Cinema itself, at least as an actual activity, is ineluctably attached to the present. No filmmaker can set out to film the past directly without being slightly mad. Even archival footage can only be included in its present material state, reflecting what a piece of the past looked like in the present in which it was uncovered by the filmmaker. Guzman takes these truths as the a priori foundations for his work, finding in the landscape, coastline and history of Chile some sort of cipher for his power of personal reflection. As in the work of Raoul Peck and Chris Marker, the sights and sounds of his films are enchained to his ruminations, and Cinema is shown to be a kind of lingering appraisal of the secret knowledge of places. In Nostalgia, the Atacama desert, despite its endless dry waste, somehow includes two proximate analogs to this technique: the astronomers gazing out interminably at the ever-approaching past that is starlight, and the families combing the endless floor for the final discovery of their lost loved ones. Looking both up and down, the human journey through this empty space is one of being dragged backwards into the future by the inexorable gravity of time, all the while glimpsing increasingly deeper into the simultaneously receding past.
In The Pearl Button it is instead the sea which substitutes for the galaxy as the primordial site of wonder. Just as life itself may have arrived on earth on a floating comet, it’s certain that the first Chileans arrived from the endless ocean to populate a seemingly barren expanse. Their near-annihilation as a culture rhymes, in Guzman’s mind, with the near-erasure of the Allende coup and the all-but-forgotten story of Jimmy Button, and by grouping these three stories together and amassing their little remaining debris, he hopes to bring into being a kind of holistic testament to the very space of his own childhood, viewing the countryside, the people and all the nation’s recovered skeletons as the actual unknown backdrop to the distant tranquility of his youth, showing up nostalgia as a complicated form of hypocrisy and ignorance.
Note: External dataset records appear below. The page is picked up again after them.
(* ===== verification/UdpPacerSpec.v ===== *)
(** * What the timer thread of udp_pacer.c does

    The wakeup times form a grid: the thread sleeps until the start time plus
    a multiple of the interval, whatever the latencies. *)
From stdpp Require Import base list gmap strings.
From Stdlib Require Import ZArith Lia.
From S2P Require Import Prelude.
From S2P Require Import CLang.
From S2P Require Import Wp.
From S2P Require Import Libc.
From S2P Require Import Common.
From S2P Require Import CommonSocket.
From S2P Require Import Pktgen.
From S2P Require Import UdpPacer.

#[local] Open Scope Z_scope.
#[local] Open Scope c_scope.

(** ** Times *)
Definition norm (t : timespec) : Prop := 0 <= ts_nsec t < NSEC_PER_SEC.
Definition tval (t : timespec) : Z := ts_sec t * NSEC_PER_SEC + ts_nsec t.

Lemma norm_unique t1 t2 : norm t1 -> norm t2 -> tval t1 = tval t2 -> t1 = t2.
Proof.
  destruct t1 as [s1 n1], t2 as [s2 n2]. unfold norm, tval, NSEC_PER_SEC. cbn. intros.
  assert (s1 = s2) by lia. f_equal; lia.
Qed.

(** The header [fill_buf_pktgen] writes: every field in network order. *)
Definition pacer_hdr (t : timespec) (sequence : Z) : pktgen_hdr :=
  PktgenHdr (htonl PKTGEN_MAGIC) (htonl sequence) (htonl (ts_sec t)) (htonl (Z.quot (ts_nsec t) 1000)).

Section Spec.
Context {K : Kernel}.
#[local] Abbreviation W := (world statics).
Implicit Types (w : W).

Lemma tsnorm_spec F t w (Q : timespec -> W -> Prop) X :
  0 <= ts_nsec t -> - 2 ^ 63 <= ts_sec t -> ts_sec t + ts_nsec t / NSEC_PER_SEC < 2 ^ 63 ->
  (forall t', norm t' -> tval t' = tval t -> Q t' w) -> wpg F (tsnorm t) Q X w.
Proof.
  intros Hn Hlo Hhi HQ. unfold tsnorm, NSEC_PER_SEC in *.
  apply (wp_iter (fun m t' w' => w' = w /\ 0 <= ts_nsec t' /\ tval t' = tval t /\
    ts_nsec t' / 1000000000 < Z.of_nat m /\ ts_sec t <= ts_sec t')).
  - pose proof (Z.div_pos (ts_nsec t) 1000000000). split_and!; done || lia.
  - intros t' w' (_ & H & _ & Hm & _). pose proof (Z.div_pos (ts_nsec t') 1000000000). lia.
  - intros m [s n] w' (-> & H & Ht & Hm & Hs). unfold tval, NSEC_PER_SEC in Ht. cbn in *.
    destruct (Z.leb_spec 1000000000 n) as [Hge|Hlt].
    + wp_step. apply wp_long_check.
      { pose proof (Z.div_mod n 1000000000). pose proof (Z.mod_pos_bound n 1000000000).
        pose proof (Z.div_mod (ts_nsec t) 1000000000). pose proof (Z.mod_pos_bound (ts_nsec t) 1000000000). lia. }
      wp_step. cbn. split_and!; try done; [lia|unfold tval, NSEC_PER_SEC; cbn; lia| |lia].
      replace (n - 1000000000) with (n + (-1) * 1000000000) by lia. rewrite Z.div_add by lia. lia.
    + wp_step. apply HQ; [unfold norm, NSEC_PER_SEC; cbn; lia|done].
Qed.

(** One period later. *)
Lemma advance_spec F next iv w (Q : timespec -> W -> Prop) X :
  norm next -> norm iv -> 0 <= ts_sec next -> 0 <= ts_sec iv -> ts_sec next + ts_sec iv < 2 ^ 62 ->
  (forall t, norm t -> tval t = tval next + tval iv -> Q t w) -> wpg F (advance next iv) Q X w.
Proof.
  unfold norm, NSEC_PER_SEC. intros Hn Hi Hs Hsi Hb HQ. unfold advance.
  wp_step. apply wp_long_check; [lia|]. wp_step. apply wp_long_check; [lia|].
  apply tsnorm_spec; cbn [ts_sec ts_nsec].
  - lia.
  - lia.
  - unfold NSEC_PER_SEC. assert ((ts_nsec next + ts_nsec iv) / 1000000000 < 2)
      by (apply Z.div_lt_upper_bound; lia). lia.
  - intros t Ht Htv. apply HQ; [exact Ht|]. rewrite Htv. unfold tval. cbn. lia.
Qed.

Lemma calcdiff_spec F t1 t2 w (Q : Z -> W -> Prop) X :
  norm t1 -> norm t2 -> 0 <= ts_sec t1 < 2 ^ 31 -> 0 <= ts_sec t2 < 2 ^ 31 ->
  Q (USEC_PER_SEC * (ts_sec t1 - ts_sec t2) + Z.quot (ts_nsec t1 - ts_nsec t2) 1000) w ->
  wpg F (calcdiff t1 t2) Q X w.
Proof.
  unfold norm, NSEC_PER_SEC. intros Hn1 Hn2 H1 H2 HQ. unfold calcdiff.
  rewrite !i32_id by lia. wp_step. apply wp_int_check; [unfold is_i32; lia|].
  wp_step. apply wp_int_check; [unfold is_i32; lia|]. by wp_step.
Qed.

(** ** The packet *)
Lemma put_bytes_before {A} off (xs ys l : list A) :
  (off + length xs + length ys <= length l)%nat ->
  put_bytes off xs (put_bytes (off + length xs) ys l) = put_bytes off (xs ++ ys) l.
Proof.
  intros H. unfold put_bytes at 1 2.
  rewrite (take_app_le (take (off + length xs) l)) by (rewrite length_take; lia).
  rewrite take_take, Nat.min_l by lia.
  rewrite drop_app_ge by (rewrite length_take; lia).
  rewrite length_take, Nat.min_l, Nat.sub_diag, drop_0 by lia.
  unfold put_bytes. rewrite length_app, <- !app_assoc, Nat.add_assoc. done.
Qed.

Lemma fill_buf_pktgen_spec F b len ts sequence l w (Q : unit -> W -> Prop) X :
  w_mem w !! b = Some l -> length l = Z.to_nat len -> 0 <= len < 8 \/ 16 <= len < 2 ^ 64 ->
  (len < 8 -> Q tt w) ->
  (16 <= len ->
   Q tt (w_set_mem (<[b := put_bytes 0 (Some <$> hdr_bytes (pacer_hdr ts sequence)) l]> (w_mem w)) w)) ->
  wpg F (fill_buf_pktgen (Ptr b 0) len ts sequence) Q X w.
Proof.
  intros Hb Hl Hlen H0 H1. unfold fill_buf_pktgen, sizeof_ptr. rewrite u64_id by lia.
  destruct (Z.ltb_spec len 8) as [Hs|Hs]; [wp_step; auto|].
  unfold ptr_add. cbn [p_block p_off].
  wp_step. eapply store_spec; [done|lia|rewrite length_le_bytes; lia|].
  wp_step. eapply store_spec; [cbn [w_mem w_set_mem]; apply lookup_insert_eq|lia| |].
  { repeat apply fits_put; rewrite ?length_fmap, ?length_le_bytes; lia. }
  wp_step. eapply store_spec; [cbn [w_mem w_set_mem]; apply lookup_insert_eq|lia| |].
  { repeat apply fits_put; rewrite ?length_fmap, ?length_le_bytes; lia. }
  eapply store_spec; [cbn [w_mem w_set_mem]; apply lookup_insert_eq|lia| |].
  { repeat apply fits_put; rewrite ?length_fmap, ?length_le_bytes; lia. }
  cbn [w_mem w_set_mem]. rewrite !insert_insert_eq. change (Z.to_nat (0 + 8)) with 8%nat.
  change (Z.to_nat (0 + 12)) with (8 + 4)%nat. change (Z.to_nat (0 + 0)) with 0%nat.
  change (Z.to_nat (0 + 4)) with (0 + 4)%nat.
  set (sec := Some <$> le_bytes 4 (htonl (ts_sec ts))).
  set (usec := Some <$> le_bytes 4 (htonl (Z.quot (ts_nsec ts) 1000))).
  set (magic := Some <$> le_bytes 4 (htonl PKTGEN_MAGIC)).
  set (sq := Some <$> le_bytes 4 (htonl sequence)).
  assert (put_bytes (0 + 4) sq (put_bytes 0 magic (put_bytes (8 + 4) usec (put_bytes 8 sec l))) =
          put_bytes 0 (Some <$> hdr_bytes (pacer_hdr ts sequence)) l) as Heq.
  { pose proof (put_bytes_app 8 sec usec l) as E1. change (length sec) with 4%nat in E1.
    rewrite E1 by (cbn; lia).
    pose proof (put_bytes_app 0 magic sq (put_bytes 8 (sec ++ usec) l)) as E2.
    change (length magic) with 4%nat in E2. rewrite E2 by (rewrite length_put_bytes; cbn; lia).
    pose proof (put_bytes_before 0 (magic ++ sq) (sec ++ usec) l) as E3.
    change (length (magic ++ sq)) with 8%nat in E3. change (0 + 8)%nat with 8%nat in E3. rewrite E3 by (cbn; lia).
    unfold hdr_bytes, pacer_hdr. cbn [pgh_magic seq_num tv_sec tv_usec].
    rewrite !fmap_app, <- app_assoc. done. }
  rewrite Heq. apply H1. lia.
Qed.

(** Sending a batch: calls, output, nothing else. *)
Lemma socket_send_spec F fd b n k l w (Q : Z -> W -> Prop) X :
  w_mem w !! b = Some l -> length l = Z.to_nat (u64 n) ->
  (forall v w', extends w w' -> w_mem w' = w_mem w -> w_next w' = w_next w ->
     (exists tr, w_log w' = tr ++ w_log w /\
        Forall (fun e => e.1 = CSend fd l 0) tr /\ Z.of_nat (length tr) <= Z.max 0 k /\
        (v < 0 \/ v = Z.max 0 k /\ Z.of_nat (length tr) = Z.max 0 k)) -> Q v w') ->
  wpg F (socket_send fd (Ptr b 0) n k) Q X w.
Proof.
  intros Hb Hl HQ. unfold socket_send.
  apply (wp_iter (fun m '(cnt, total) w' => extends w w' /\ w_mem w' = w_mem w /\ w_next w' = w_next w /\
    exists tr, w_log w' = tr ++ w_log w /\ Forall (fun e => e.1 = CSend fd l 0) tr /\
      Z.of_nat (length tr) = cnt /\ cnt <= Z.max 0 k /\ Z.max 0 k - cnt < Z.of_nat m)).
  - split_and!; [auto with wp|done|done|]. exists []. split_and!; try done; cbn; lia.
  - intros [cnt total] w' (_ & _ & _ & tr & _ & _ & _ & ? & ?). lia.
  - intros m [cnt total] w' (Hext & Hm & Hnx & tr & Hlog & Hall & Hc & Hle & Hm').
    destruct (Z.ltb_spec cnt k) as [Hlt|Hge].
    + wp_step. eapply peek_spec; [by rewrite Hm|cbn; lia|cbn; lia|].
      change (Z.to_nat 0) with 0%nat. unfold get_bytes. rewrite drop_0, take_ge by lia.
      wp_step. wp_ask r kk E.
      assert (Hall' : Forall (fun e => e.1 = CSend fd l 0) ((CSend fd l 0, r) :: tr)) by by constructor.
      destruct (Z.ltb_spec (r_ret r) 0) as [Hneg|Hnn].
      * repeat wp_step. apply HQ; [auto with wp|done|done|].
        exists ((CSend fd l 0, r) :: tr). split_and!; [cbn; by rewrite Hlog|done|cbn [length]; lia|by left].
      * wp_step. split_and!; [auto with wp|done|done|].
        exists ((CSend fd l 0, r) :: tr). split_and!; [cbn; by rewrite Hlog|done|cbn [length]; lia|lia|lia].
    + wp_step. apply HQ; try done. exists tr. split_and!; [done|done|lia|right; lia].
Qed.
In this, however, I feel Guzman doesn’t go far enough in his critique. By interlinking the plight of the early Chileans, the 60,000 killed in the 1973 coup and the solitary wonder of star- and ocean-gazing into one vast metaphor of proactive rememberance, he seems implicitly to depoliticize these events into merely being unforgettable disasters looked on now from the remove of an investigative lens. While it’s true that little can ever be done for the dead but the preservation of their memory, the initial reasons for the past’s ‘disappearances’ were primarily proposed futures that needed to be silenced and replaced. Salvador Allende, like Lumumba, was democratically elected on the choice of socialism over barbarism, but Pinochet and his American backers felt the latter would work better for their own interests. The objective view Guzman maintains via extreme long shots of Chile from Outer Space and lingering tilts down the rolled-out map of the country precisely negates this history of struggle. The circumstances have changed but the definitive point goes unmade: there was an alternative to terror which terror hastened to quell. This conclusion should not be ruminated upon so much as discussed openly. The past is lost but the future need not slip from our fingers either. Guzman settles instead for collecting pretty marbles and obscuring his frames in ephemeral dust.
[1]An implicit reference here to The Tempest (“Those are pearls that were his eyes”) links this moment to the grounded eternity of poetry, showing up some part of reality that may remain deathless.